Dataset entries
(* ===== verification/UeList.v ===== *)
(** * Message counters per RNTI ([ngscope/src/dciLib/ue_list.c])

    The cell-status thread counts the messages of every RNTI of a cell and
    reports the most frequent one when the program ends. *)

From S2P Require Import Prelude NgUtil NgTypes DciRing UeTracker.

Record ngscope_ue_list_t := UeList {
  l_cnt : gmap Z Z; l_dl_cnt : gmap Z Z; l_ul_cnt : gmap Z Z;
  l_last_active : gmap Z Z; l_enter_time : gmap Z Z;
  l_max_freq_ue : Z; l_max_dl_freq_ue : Z; l_max_ul_freq_ue : Z
}.

Definition zero_ue_list : ngscope_ue_list_t := UeList ∅ ∅ ∅ ∅ ∅ 0 0 0.

Definition enqueue_ue_list_per_rnti (q : ngscope_ue_list_t) (tti rnti : Z) (dl : bool) : ngscope_ue_list_t :=
  let enter := if aget (l_cnt q) rnti =? 0 then <[rnti := tti]> (l_enter_time q) else l_enter_time q in
  UeList (<[rnti := u32 (aget (l_cnt q) rnti + 1)]> (l_cnt q))
    (if dl then <[rnti := u32 (aget (l_dl_cnt q) rnti + 1)]> (l_dl_cnt q) else l_dl_cnt q)
    (if dl then l_ul_cnt q else <[rnti := u32 (aget (l_ul_cnt q) rnti + 1)]> (l_ul_cnt q))
    (<[rnti := tti]> (l_last_active q)) enter
    (l_max_freq_ue q) (l_max_dl_freq_ue q) (l_max_ul_freq_ue q).

Definition enqueue_messages (qs : list ngscope_ue_list_t) (cell tti : Z) (msgs : list ngscope_dci_msg_t)
    (n : Z) (dl : bool) : option (list ngscope_ue_list_t) :=
  for_range 0 n
    (fun qs j =>
       m ← zget msgs j;
       q ← zget qs cell;
       zset qs cell (enqueue_ue_list_per_rnti q tti (rnti m) dl)) qs.

Definition ngscope_ue_list_enqueue_rnti_per_sf_per_cell (qs : list ngscope_ue_list_t)
    (b : ngscope_status_buffer_t) : option (list ngscope_ue_list_t) :=
  let d := dci_per_sub b in
  qs ← enqueue_messages qs (sb_cell_idx b) (sb_tti b) (dl_msg d) (nof_dl_dci d) true;
  enqueue_messages qs (sb_cell_idx b) (sb_tti b) (ul_msg d) (nof_ul_dci d) false.

(** One iteration of a search for the largest counter: index and count. *)
Definition max_step (cnt : gmap Z Z) (acc : Z * Z) (i : Z) : Z * Z :=
  if acc.2 <? aget cnt i then (i, aget cnt i) else acc.

Definition max_freq (cnt : gmap Z Z) : Z := (foldl (max_step cnt) (0, 0) (seqZ 10 65514)).1.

§ Exercise directions: Please output the records once more, exactly as they were written.

§ Completed exercise:
(* ===== verification/UeList.v ===== *)
(** * Message counters per RNTI ([ngscope/src/dciLib/ue_list.c])

    The cell-status thread counts the messages of every RNTI of a cell and
    reports the most frequent one when the program ends. *)

From S2P Require Import Prelude NgUtil NgTypes DciRing UeTracker.

Record ngscope_ue_list_t := UeList {
  l_cnt : gmap Z Z; l_dl_cnt : gmap Z Z; l_ul_cnt : gmap Z Z;
  l_last_active : gmap Z Z; l_enter_time : gmap Z Z;
  l_max_freq_ue : Z; l_max_dl_freq_ue : Z; l_max_ul_freq_ue : Z
}.

Definition zero_ue_list : ngscope_ue_list_t := UeList ∅ ∅ ∅ ∅ ∅ 0 0 0.

Definition enqueue_ue_list_per_rnti (q : ngscope_ue_list_t) (tti rnti : Z) (dl : bool) : ngscope_ue_list_t :=
  let enter := if aget (l_cnt q) rnti =? 0 then <[rnti := tti]> (l_enter_time q) else l_enter_time q in
  UeList (<[rnti := u32 (aget (l_cnt q) rnti + 1)]> (l_cnt q))
    (if dl then <[rnti := u32 (aget (l_dl_cnt q) rnti + 1)]> (l_dl_cnt q) else l_dl_cnt q)
    (if dl then l_ul_cnt q else <[rnti := u32 (aget (l_ul_cnt q) rnti + 1)]> (l_ul_cnt q))
    (<[rnti := tti]> (l_last_active q)) enter
    (l_max_freq_ue q) (l_max_dl_freq_ue q) (l_max_ul_freq_ue q).

Definition enqueue_messages (qs : list ngscope_ue_list_t) (cell tti : Z) (msgs : list ngscope_dci_msg_t)
    (n : Z) (dl : bool) : option (list ngscope_ue_list_t) :=
  for_range 0 n
    (fun qs j =>
       m ← zget msgs j;
       q ← zget qs cell;
       zset qs cell (enqueue_ue_list_per_rnti q tti (rnti m) dl)) qs.

Definition ngscope_ue_list_enqueue_rnti_per_sf_per_cell (qs : list ngscope_ue_list_t)
    (b : ngscope_status_buffer_t) : option (list ngscope_ue_list_t) :=
  let d := dci_per_sub b in
  qs ← enqueue_messages qs (sb_cell_idx b) (sb_tti b) (dl_msg d) (nof_dl_dci d) true;
  enqueue_messages qs (sb_cell_idx b) (sb_tti b) (ul_msg d) (nof_ul_dci d) false.

(** One iteration of a search for the largest counter: index and count. *)
Definition max_step (cnt : gmap Z Z) (acc : Z * Z) (i : Z) : Z * Z :=
  if acc.2 <? aget cnt i then (i, aget cnt i) else acc.

Definition max_freq (cnt : gmap Z Z) : Z := (foldl (max_step cnt) (0, 0) (seqZ 10 65514)).1.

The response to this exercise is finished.